My ZS10 image file contains about forty photos and three short video clips. Even factoring in my seventy-five to eighty percent deletion rate, I didn’t shoot anywhere near (any combination of) 700 images or three hours of video. The battery is charged via a flip plug wall unit and requires somewhere between two and three hours to fully charge a depleted SLB-07A battery.
The ZS10 provides 18MB of on-board image storage and saves images to SD/SDHC/SDXC memory media.
I often complain about digicam user’s manuals because today’s cameras are the most feature rich in the history of photography, but most of those features are never used by camera purchasers. Why don’t consumers utilize all of these nifty cutting edge features to make their pictures better? Simply put, because most of them aren’t explained in sufficient detail to allow the camera’s target audience to understand how to use them. On top of that, many user’s manuals don’t do a very good job of describing how to use even the most basic features; case in point – the Panasonic ZS10.
I wanted to check out the ZS10’s new HD movie mode.
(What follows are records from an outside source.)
Lemma markTaskAsDone_frame_witness :
  let s' := fst (markTaskAsDone "1" two_tasks) in
  nextId s' = 3 /\
  length (tasks s') = 2%nat /\
  map task_key (tasks s') = [(1, "A"); (2, "B")] /\
  exists z n t,
    JS.parseInt "1" = JS.Integer z /\
    first_with_id z (tasks two_tasks) n t /\
    tasks s' !! n =
      Some {| id := id t; title := title t; completed := true |} /\
    forall m, m <> n -> tasks s' !! m = tasks two_tasks !! m.
Proof. apply (markTaskAsDone_frame "1" two_tasks). reflexivity. Defined.

(** ** Lenient ids *)

Lemma getTaskById_parseInt (p q : string) (s : Store) :
  JS.parseInt p = JS.parseInt q -> getTaskById p s = getTaskById q s.
Proof. unfold getTaskById. by intros ->. Qed.

Lemma markTaskAsDone_parseInt (p q : string) (s : Store) :
  JS.parseInt p = JS.parseInt q -> markTaskAsDone p s = markTaskAsDone q s.
Proof. unfold markTaskAsDone. by intros ->. Qed.

Lemma append_empty (s : string) : (s ++ "")%string = s.
Proof. induction s as [|c s IH]; simpl; [done|by rewrite IH]. Qed.

Lemma markTaskAsDone_parsed_status (id_param : string) (s : Store) (z : Z) :
  JS.parseInt id_param = JS.Integer z ->
  status (snd (markTaskAsDone id_param s)) <> 400.
Proof.
  intros Hp.
  destruct (JS.find (has_id (JS.Integer z)) (tasks s)) as [t|] eqn:Hf.
  - by destruct (markTaskAsDone_Some _ _ _ _ Hp Hf) as (n & _ & _ & ->).
  - by rewrite (markTaskAsDone_None _ _ _ Hp Hf).
Qed.

(** C10: an id segment made of radix-10 digits followed by characters of
    which the first is no digit is not unparseable: it parses as its
    digits alone do, [getTaskById] and [markTaskAsDone] do with it what
    they do with the digits alone, and [markTaskAsDone] does not answer
    400.  When the number that the digits denote is below 2^53 (where a
    number holds it exactly), the segment parses to that number and both
    handlers find, and [markTaskAsDone] updates, the task with that id.
    In particular "1abc" parses to 1. *)
Theorem parseInt_lenient (ds rest : string) (s : Store) :
  is_digits ds = true -> ds <> "" -> stops rest = true ->
  JS.parseInt "1abc" = JS.Integer 1 /\
  JS.parseInt (ds ++ rest) = JS.parseInt ds /\
  JS.parseInt (ds ++ rest) <> JS.NaN /\
  status (snd (markTaskAsDone (ds ++ rest) s)) <> 400 /\
  getTaskById (ds ++ rest) s = getTaskById ds s /\
  markTaskAsDone (ds ++ rest) s = markTaskAsDone ds s /\
  (decimal ds < 2 ^ 53 ->
   JS.parseInt (ds ++ rest) = JS.Integer (decimal ds) /\
   forall n t, first_with_id (decimal ds) (tasks s) n t ->
     getTaskById (ds ++ rest) s = (s, {| status := 200; json := OneTask t |}) /\
     markTaskAsDone (ds ++ rest) s =
       ({| tasks := <[n := {| id := id t; title := title t;
                              completed := true |}]> (tasks s);
           nextId := nextId s |},
        {| status := 200;
           json := OneTask {| id := id t; title := title t;
                              completed := true |} |})).
Proof.
  intros Hd Hne Hr.
  pose proof (parseInt_prefix ds rest Hd Hne Hr) as Hp.
  pose proof (parseInt_prefix ds "" Hd Hne eq_refl) as Hp0.
  rewrite append_empty in Hp0.
  split; [done|]. split; [congruence|]. split; [by rewrite Hp|].
  split; [by apply (markTaskAsDone_parsed_status _ _ _ Hp)|].
  split; [|split].
  - apply getTaskById_parseInt. congruence.
  - apply markTaskAsDone_parseInt. congruence.
  - intros _. split; [done|]. intros n t Hn. split.
    + by rewrite getTaskById_eq, Hp, (first_with_id_find _ _ _ _ Hn).
    + by apply (markTaskAsDone_first _ _ _ _ _ Hp Hn).
Qed.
I shot a couple of test videos but couldn’t figure out how to make the camera play them back for me. The manual describes how to view captured video, but the directions (even when followed to the letter) don’t work. Finally, in frustration I called Panasonic Technical Support and explained my problem. The technician was very apologetic as he explained the proper process for viewing video and he apologized repeatedly that the user’s manual was wrong. He thanked me for informing them of this mistake and assured me that he would forward the error I had discovered to his supervisor – hopefully to be corrected in future issues of this user’s manual.
The ZS10 is built around a fairly fast f/3.3-5.9 4.3-68.8mm (24-384mm equivalent) DC VARIO-ELMAR zoom lens from famed German lens/camera maker Leica. When the ZS10 is powered up, the zoom extends from the camera body automatically. When the camera is powered down, the lens retracts into the camera body and a built-in guillotine style lens cover closes to protect the front element. Zooming is smooth, fairly precise, and relatively quiet. The ZS10 needs about 3.0 seconds to move the zoom lens from the wide angle end of the range to full telephoto.
The ZS10’s Leica zoom is very good even though it displays some minor corner softness, but it is not as sharp as I expected it to be. As lenses get smaller and more complex, optical faults and aberrations are magnified exponentially. Miniaturization and optical complexity are obviously the twin culprits here. There’s no vignetting (dark corners) at the wide angle end of the zoom, but barrel distortion (straight lines bow out from the center of the frame) at the wide-angle end of the zoom range is above average. Pincushion distortion (straight lines bow in toward the center of the frame) is present, but fairly well controlled at the telephoto end of the zoom.
Chromatic aberration (purple fringing) is noticeably above average. Check out the 100% crops of the ISO/Sensitivity examples and you’ll notice a faint purplish fringe along the black inner border of the playing card – even at ISO 100.